André
CANE, né le 25 Octobre 1908 à Airole dans la vallée
de la Nervia entre Breil et Vintimille, s'en est allé le 2 Août
2006 à Saint Jean Cap Ferrat. Quelques oeuvres d'André CANE : •
Quelques aspects de la lutte contre les Barbets dans la vallée
de la Nervia, 1942, 42. |
| Extraits
de l’homélie du Père Jean-Marie TASCHANN à la
Messe de funérailles de Monsieur André CANE.

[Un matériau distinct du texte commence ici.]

(** * EasyBuild easyblocks for Blender, MVAPICH2 and PETSc

    A shallow embedding of [easybuild/easyblocks/b/blender.py],
    [easybuild/easyblocks/m/mvapich2.py] and [easybuild/easyblocks/p/petsc.py],
    and the properties of their configure and sanity-check steps.

    Python strings are [string]; the process environment and the table of
    installed software are finite maps; a step of an easyblock is a
    computation in a state-and-exception monad whose state survives an
    exception, as the mutated [self.cfg] does in Python. *)

From Stdlib Require Import String Ascii List NArith ZArith Bool Lia.
From Stdlib Require Import Numbers.DecimalString.
From stdpp Require Import base gmap strings.

Import ListNotations.
Local Open Scope list_scope.
Local Open Scope string_scope.

(** ** Python built-ins used by the easyblocks *)

Module Py.

(** [s.startswith(p)] *)
Fixpoint startswith (p s : string) : bool :=
  match p, s with
  | EmptyString, _ => true
  | String a p', String b s' => if Ascii.eqb a b then startswith p' s' else false
  | String _ _, EmptyString => false
  end.

(** [sub in s] for two strings (also [re.search] of a literal pattern). *)
Fixpoint contains (sub s : string) : bool :=
  startswith sub s ||
  match s with
  | EmptyString => false
  | String _ s' => contains sub s'
  end.

(** Number of positions of [s] at which [sub] starts. *)
Fixpoint occurrences (sub s : string) : nat :=
  (if startswith sub s then 1 else 0) +
  match s with
  | EmptyString => 0
  | String _ s' => occurrences sub s'
  end.

(** [s.endswith("/")] *)
Fixpoint ends_with_slash (s : string) : bool :=
  match s with
  | EmptyString => false
  | String c EmptyString => Ascii.eqb c "/"
  | String _ s' => ends_with_slash s'
  end.

(** [posixpath.join(a, b)] for one further component. *)
Definition join2 (path b : string) : string :=
  if startswith "/" b then b
  else if String.eqb path EmptyString || ends_with_slash path then path ++ b
  else path ++ "/" ++ b.

(** [os.path.join(a, *p)] *)
Definition join (a : string) (p : list string) : string :=
  fold_left join2 p a.

Definition is_upper (c : ascii) : bool :=
  (65 <=? nat_of_ascii c)%nat && (nat_of_ascii c <=? 90)%nat.

Definition is_lower (c : ascii) : bool :=
  (97 <=? nat_of_ascii c)%nat && (nat_of_ascii c <=? 122)%nat.

Definition is_digit (c : ascii) : bool :=
  (48 <=? nat_of_ascii c)%nat && (nat_of_ascii c <=? 57)%nat.

(** [\s] of the [re] module on byte strings: space, \t, \n, \r, \f, \v. *)
Definition is_space (c : ascii) : bool :=
  let n := nat_of_ascii c in
  (n =? 32)%nat || ((9 <=? n)%nat && (n <=? 13)%nat).

Definition lower_char (c : ascii) : ascii :=
  if is_upper c then ascii_of_nat (nat_of_ascii c + 32) else c.

Definition upper_char (c : ascii) : ascii :=
  if is_lower c then ascii_of_nat (nat_of_ascii c - 32) else c.

Fixpoint map_chars (f : ascii -> ascii) (s : string) : string :=
  match s with
  | EmptyString => EmptyString
  | String c s' => String (f c) (map_chars f s')
  end.

(** [s.lower()] and [s.upper()] *)
Definition lower : string -> string := map_chars lower_char.
Definition upper : string -> string := map_chars upper_char.

(** [sep.join(l)] *)
Fixpoint str_join (sep : string) (l : list string) : string :=
  match l with
  | [] => EmptyString
  | [x] => x
  | x :: l' => x ++ sep ++ str_join sep l'
  end.

(** [s.split(sep)] for a one-character separator; [cur] is the piece
    being read. *)
Fixpoint split_on (sep : ascii) (cur s : string) : list string :=
  match s with
  | EmptyString => [cur]
  | String c s' =>
      if Ascii.eqb c sep then cur :: split_on sep EmptyString s'
      else split_on sep (cur ++ String c EmptyString) s'
  end.

Definition split (sep : ascii) (s : string) : list string := split_on sep EmptyString s.

(** ['%s' % n] and ['%d' % n] for a non-negative integer. *)
Definition str_of_N (n : N) : string :=
  NilZero.string_of_uint (N.to_uint n).

(** ['%d' % b] for a boolean. *)
Definition fmt_d_bool (b : bool) : string := if b then "1" else "0".

(** ['%s' % x] where [x] is a string or [None]. *)
Definition fmt_s (x : option string) : string :=
  match x with
  | Some s => s
  | None => "None"
  end.

(** ['%s' % x] where [x] is an integer or [None]. *)
Definition fmt_s_int (x : option N) : string :=
  match x with
  | Some n => str_of_N n
  | None => "None"
  end.

(** Truth value of a string-or-[None]: [None] and [''] are false. *)
Definition truthy (x : option string) : bool :=
  match x with
  | Some s => negb (String.eqb s EmptyString)
  | None => false
  end.

End Py.

(** ** [distutils.version.LooseVersion] *)

Module LooseVersion.

(** A component of a parsed version: an integer or a string. *)
Inductive component :=
| CInt (n : N)
| CStr (s : string).

(** The pieces [component_re = (\d+ | [a-z]+ | \.)] splits a version
    string into: runs of digits, runs of lower-case letters, single dots,
    and what lies between them. *)
Inductive cclass := Digits | Letters | Dot | Between.

Definition classify (c : ascii) : cclass :=
  if Py.is_digit c then Digits
  else if Py.is_lower c then Letters
  else if Ascii.eqb c "." then Dot
  else Between.

Definition same_run (k k' : cclass) : bool :=
  match k, k' with
  | Digits, Digits | Letters, Letters | Between, Between => true
  | _, _ => false
  end.

(** [component_re.split(vstring)], without the empty pieces; [cur] is the
    run being read. *)
Fixpoint runs (cur : option (cclass * string)) (s : string) : list (cclass * string) :=
  match s with
  | EmptyString =>
      match cur with
      | Some r => [r]
      | None => []
      end
  | String c s' =>
      let k := classify c in
      match cur with
      | Some (k', acc) =>
          if same_run k k' then runs (Some (k', acc ++ String c EmptyString)) s'
          else (k', acc) :: runs (Some (k, String c EmptyString)) s'
      | None => runs (Some (k, String c EmptyString)) s'
      end
  end.

(** [int(x)] of a run of decimal digits. *)
Definition int_of_digits (s : string) : N :=
  fold_left (fun acc c => (10 * acc + N.of_nat (nat_of_ascii c - 48))%N)
            (list_ascii_of_string s) 0%N.

(** [LooseVersion.parse]: drop the dots, turn the digit runs into
    integers, keep the other pieces as strings. *)
Definition parse (vstring : string) : list component :=
  flat_map (fun r : cclass * string =>
              match r with
              | (Dot, _) => []
              | (Digits, x) => [CInt (int_of_digits x)]
              | (_, x) => [CStr x]
              end)
           (runs None vstring).

(** Python 2 [cmp] of two components: integers by value, strings
    lexicographically, and any integer below any string. *)
Definition cmp_component (a b : component) : comparison :=
  match a, b with
  | CInt m, CInt n => N.compare m n
  | CStr s, CStr t => String.compare s t
  | CInt _, CStr _ => Lt
  | CStr _, CInt _ => Gt
  end.

(** Python 2 [cmp] of two lists: the first differing position decides,
    otherwise the shorter list is the smaller. *)
Fixpoint cmp_list (a b : list component) : comparison :=
  match a, b with
  | [], [] => Eq
  | [], _ :: _ => Lt
  | _ :: _, [] => Gt
  | x :: a', y :: b' =>
      match cmp_component x y with
      | Eq => cmp_list a' b'
      | c => c
      end
  end.

(** [LooseVersion(a).__cmp__(LooseVersion(b))] *)
Definition cmp (a b : string) : comparison := cmp_list (parse a) (parse b).

(** [LooseVersion(a) >= LooseVersion(b)] *)
Definition ge (a b : string) : bool :=
  match cmp a b with
  | Lt => false
  | _ => true
  end.

End LooseVersion.

(** ** The host framework: errors, the step monad, option strings *)

(** An argument of a [%]-format string. *)
Inductive fmt_arg :=
| AStr (s : string)
| AInt (n : nat)
| AList (l : list string).

(** Exceptions a step can raise: [EasyBuildError(msg, *args)] carries its
    format string and the arguments it is formatted with; [AttributeError]
    is what a method call on [None] raises. *)
Inductive exn :=
| EasyBuildError (msg : string) (args : list fmt_arg)
| AttributeError (what : string).

Inductive result (A : Type) :=
| Ok (a : A)
| Raise (e : exn).

Arguments Ok {A} a.
Arguments Raise {A} e.

(** A step over a state [S]: it returns the state it leaves behind together
    with a value or the exception raised; what was mutated before a raise
    stays mutated. *)
Definition M (S A : Type) : Type := S -> S * result A.

Definition ret {S A} (a : A) : M S A := fun s => (s, Ok a).

Definition bind {S A B} (m : M S A) (k : A -> M S B) : M S B :=
  fun s =>
    match m s with
    | (s', Ok a) => k a s'
    | (s', Raise e) => (s', Raise e)
    end.

Definition raise {S A} (e : exn) : M S A := fun s => (s, Raise e).

Definition gets {S A} (f : S -> A) : M S A := fun s => (s, Ok (f s)).

Definition modify {S} (f : S -> S) : M S unit := fun s => (f s, Ok tt).

Notation "x <- m ;; k" := (bind m (fun x => k))
  (at level 100, m at next level, right associativity).
Notation "m ;; k" := (bind m (fun _ => k))
  (at level 100, right associativity).

(** [if c: body] *)
Definition when {S} (c : bool) (body : M S unit) : M S unit :=
  if c then body else ret tt.

(** [for x in l: body(x)] *)
Fixpoint for_each {S A} (l : list A) (body : A -> M S unit) : M S unit :=
  match l with
  | [] => ret tt
  | x :: l' => body x ;; for_each l' body
  end.

(** Modelled from the spec: [EasyConfig.update] of the host framework is not
    among the sources; the adapter's flags are "appended to a
    configopts/buildopts string-valued option" and the option string is the
    "flags space-joined".  The new value of the option is the previous one,
    a space, the appended text and a space. *)
Definition cfg_update (prev value : string) : string :=
  prev ++ " " ++ value ++ " ".

(** Modelled from the spec: [run_cmd] of the host framework, the "generic
    run_external_command(cmd) -> (stdout, exit_code)"; with [log_all] a
    non-zero exit code is an error of the step ("external command reports
    non-zero exit").  [run] is the external world: what a command line
    prints and how it exits. *)
Definition run_cmd {S} (run : string -> string * Z) (cmd : string) : M S string :=
  let (out, ec) := run cmd in
  if (ec =? 0)%Z then ret out
  else raise (EasyBuildError "cmd %s exited with exitcode %s and output: %s"
                             [AStr cmd; AInt (Z.to_nat ec); AStr out]).

(** The [custom_paths] dictionary of a sanity check: the files and the
    directories expected under the install directory. *)
Record custom_paths := {
  files : list string;
  dirs : list string
}.

(** Modelled from the spec: the "absent" paths of the sanity verifier, the
    expected files that are no file and the expected directories that are no
    directory on disk. *)
Definition missing_paths (isfile isdir : string -> bool) (cp : custom_paths) : list string :=
  (List.filter (fun f => negb (isfile f)) (files cp) ++
   List.filter (fun d => negb (isdir d)) (dirs cp))%list.

(** Modelled from the spec: [sanity_check_step] of the host framework, which
    is not among the sources: "verify_installed(paths: {files, dirs}) ->
    void", which "fails with MissingArtifactError listing every absent path
    if any expected file or directory is not present post-install". *)
Definition verify_installed {S} (isfile isdir : string -> bool) (cp : custom_paths) : M S unit :=
  match missing_paths isfile isdir cp with
  | [] => ret tt
  | missing =>
      raise (EasyBuildError "Sanity check failed: no file or directory at %s" [AList missing])
  end.

(** ** [easybuild/easyblocks/b/blender.py] *)

Module Blender.

(** What the easyblock reads from outside: the file system through
    [glob.glob], the installed software ([get_software_root],
    [get_software_version]) and the system's shared-library extension. *)
Record World := {
  glob : string -> list string;
  software_root : gmap string string;
  software_version : gmap string string;
  shared_lib_ext : string
}.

Nous voici rassemblés nombreux,
de Beaulieu, de St-Jean-Cap-Ferrat, de Villefranche sur mer et d'ailleurs
pour dire un dernier adieu à André CANE, et entourer de
notre sympathie sa fille, son gendre, ses petits enfants et toute sa famille
qui est dans la peine. Vous êtes venus manifester tous ces liens
de parenté, d'amitié, d’affection, de respect que
nous avions avec lui. Le père d'André
CANE était originaire d'Isolabona, de l’autre côté
de la frontière, il était venu à Beaulieu comme simple
maçon, et par son travail acharné, avait créé
sa propre entreprise du bâtiment: André CANE c’est
passionné par l’Histoire, et c’est formé lui-même,
il apprends le latin et le grec, il déchiffre les archives paroissiales
et communales de Villefranche, Beaulieu et Saint Jean puis les archives
départementales et diocésaines de Nice, les archives d'Etat
de Turin, et a écrit ses livres sur l'histoire de Villefranche,
de Beaulieu, de St Hospice et de St Jean, ; il était capable, comme
le disait l'article de M. SCHAMBACHER dans Nice-Matin, de parler Italien,
Niçois, Piémontais, Ligure, Provençal, il était
aidé par une mémoire prodigieuse, je me rappelle sa dernière
conférence dans la chapelle Sancta Maria de Olivo (qu'il avait
restaurée autrefois) : il connaissait par cœur la date de
construction de toutes les villas et bâtiments de Beaulieu, le nom
des propriétaires et souvent l'histoire des familles; il m'avait
raconté, par exemple, que le presbytère de Beaulieu a été
construit en 1843; les paroissiens avaient offert des journées
de travail, car le curé habitait auparavant une maison assez éloignée,
et: il prenait froid l'hiver en venant célébrer la Messe. Avec son épouse Louise, qui nous a quitté l’an dernier, ils se connaissaient par cœur et s’aimaient tendrement, et parfois si on entendait quelques éclats de voix ils étaient principalement dus à une surdité grandissante et partagée. Sa passion pour l’histoire et le respect des monuments anciens l’a fait s’opposer efficacement contre certains promoteurs et notamment celui qui voulait détruire la chapelle de l’Ange Gardien, et je me souviens de son immense joie quand le Maire de Villefranche après avoir fait restauré la chapelle m’a invité à y célébrer la Messe, le 2 octobre jour de la fête des anges gardiens, comme elle y était fêtée autrefois. Il était convaincu de l’importance de connaître le passé, les œuvres des anciens, de tous ceux qui ont vécu et œuvré avant nous, pour mieux conduire nos choix d’aujourd’hui et de demain. Un arbre a besoin de racines solides,
autant que de nouveaux feuillages afin de s’épanouir.